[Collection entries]
====

Lemma first_access_quiet n : quiet (first_access n).
Proof.
  intros _. split; [done|]. simpl. apply Forall_replicate. done.
Qed.

(** No step of any caller unsets the global. *)
Lemma step_thread_keeps_global w p s :
  is_Some (my_backend s) → is_Some (my_backend (step_thread w p s).2).
Proof.
  intros Hs. destruct p; simpl; try done.
  destruct (my_backend s) eqn:Hmb; simpl; [by rewrite Hmb|].
  by destruct Hs.
Qed.

Lemma step_keeps_global w c i :
  is_Some (my_backend c.2) → is_Some (my_backend (step w c i).2).
Proof.
  intros Hs. unfold step. destruct (c.1 !! i) as [p|]; [|done].
  pose proof (step_thread_keeps_global w p c.2 Hs) as Hk.
  by destruct (step_thread w p c.2).
Qed.

Lemma run_keeps_global w schedule : ∀ c,
  is_Some (my_backend c.2) → is_Some (my_backend (run w schedule c).2).
Proof.
  unfold run. induction schedule as [|i schedule IH]; intros c Hs; [done|].
  simpl. apply IH. by apply step_keeps_global.
Qed.

Lemma step_at w ps s i p :
  ps !! i = Some p →
  step w (ps, s) i
  = (<[i := (step_thread w p s).1]> ps, (step_thread w p s).2).
Proof.
  intros Hi. unfold step. simpl. rewrite Hi.
  by destruct (step_thread w p s).
Qed.

Lemma run_alone w k : ∀ ps s i p,
  ps !! i = Some p →
  run w (replicate k i) (ps, s)
  = (<[i := (alone w k p s).1]> ps, (alone w k p s).2).
Proof.
  unfold run. induction k as [|k IH]; intros ps s i p Hi.
  - simpl. by rewrite list_insert_id.
  - simpl. rewrite (step_at w ps s i p Hi).
    destruct (step_thread w p s) as [p' s'] eqn:Hst. simpl.
    rewrite (IH (<[i := p']> ps) s' i p').
    + by rewrite list_insert_insert_eq.
    + apply list_lookup_insert_eq. by eapply lookup_lt_Some.
Qed.

(** A caller left alone from the test to the return does what
    [get_backend] does. *)
Lemma alone_get_backend w s :
  alone w 6 AtTest s = (Returned (get_backend w s).1, (get_backend w s).2).
Proof.
  unfold get_backend. simpl. destruct (my_backend s) as [l|] eqn:H.
  - simpl. by rewrite H.
  - reflexivity.
Qed.

Lemma run_caller w ps s i :
  ps !! i = Some AtTest →
  run w (replicate 6 i) (ps, s)
  = (<[i := Returned (get_backend w s).1]> ps, (get_backend w s).2).
Proof.
  intros Hi. rewrite (run_alone w 6 ps s i AtTest Hi).
  by rewrite alone_get_backend.
Qed.

Lemma run_app w sched1 sched2 c :
  run w (sched1 ++ sched2) c = run w sched2 (run w sched1 c).
Proof. unfold run. apply foldl_app. Qed.

(** Once the global is set, callers that run one after another all
    return what it holds and build nothing. *)
Lemma one_by_one_cached w l m : ∀ k ps s,
  my_backend s = Some l →
  (∀ i, k ≤ i < k + m → ps !! i = Some AtTest) →
  ∃ ps',
    run w (flat_map (λ i, replicate 6 i) (seq k m)) (ps, s) = (ps', s)
    ∧ length ps' = length ps
    ∧ (∀ i, k ≤ i < k + m → ps' !! i = Some (Returned (Some l)))
    ∧ (∀ i, ¬ (k ≤ i < k + m) → ps' !! i = ps !! i).
Proof.
  induction m as [|m IH]; intros k ps s Hl Hps.
  - exists ps. split; [done|]. split; [done|]. split; [intros; lia | done].
  - cbn [seq flat_map]. rewrite run_app.
    rewrite (run_caller w ps s k) by (apply Hps; lia).
    rewrite (get_backend_cached w s l Hl). cbn [fst snd].
    destruct (IH (S k) (<[k := Returned (Some l)]> ps) s Hl)
      as (ps' & Hrun & Hlen & Hin & Hout).
    { intros i Hi. rewrite list_lookup_insert_ne by lia. apply Hps. lia. }
    exists ps'. split; [done|]. split.
    { by rewrite Hlen, length_insert. }
    split.
    + intros i Hi. destruct (decide (i = k)) as [->|Hne].
      * rewrite Hout by lia. apply list_lookup_insert_eq.
        eapply lookup_lt_Some. apply (Hps k). lia.
      * apply Hin. lia.
    + intros i Hi. rewrite Hout by lia.
      apply list_lookup_insert_ne. lia.
Qed.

====

» **Task goal**:
Would you copy out every line in the records that includes the string "simpl"?

» **Expected answer**:
  intros _. split; [done|]. simpl. apply Forall_replicate. done.
  intros Hs. destruct p; simpl; try done.
  destruct (my_backend s) eqn:Hmb; simpl; [by rewrite Hmb|].
  simpl. apply IH. by apply step_keeps_global.
  intros Hi. unfold step. simpl. rewrite Hi.
  - simpl. by rewrite list_insert_id.
  - simpl. rewrite (step_at w ps s i p Hi).
    destruct (step_thread w p s) as [p' s'] eqn:Hst. simpl.
  unfold get_backend. simpl. destruct (my_backend s) as [l|] eqn:H.
  - simpl. by rewrite H.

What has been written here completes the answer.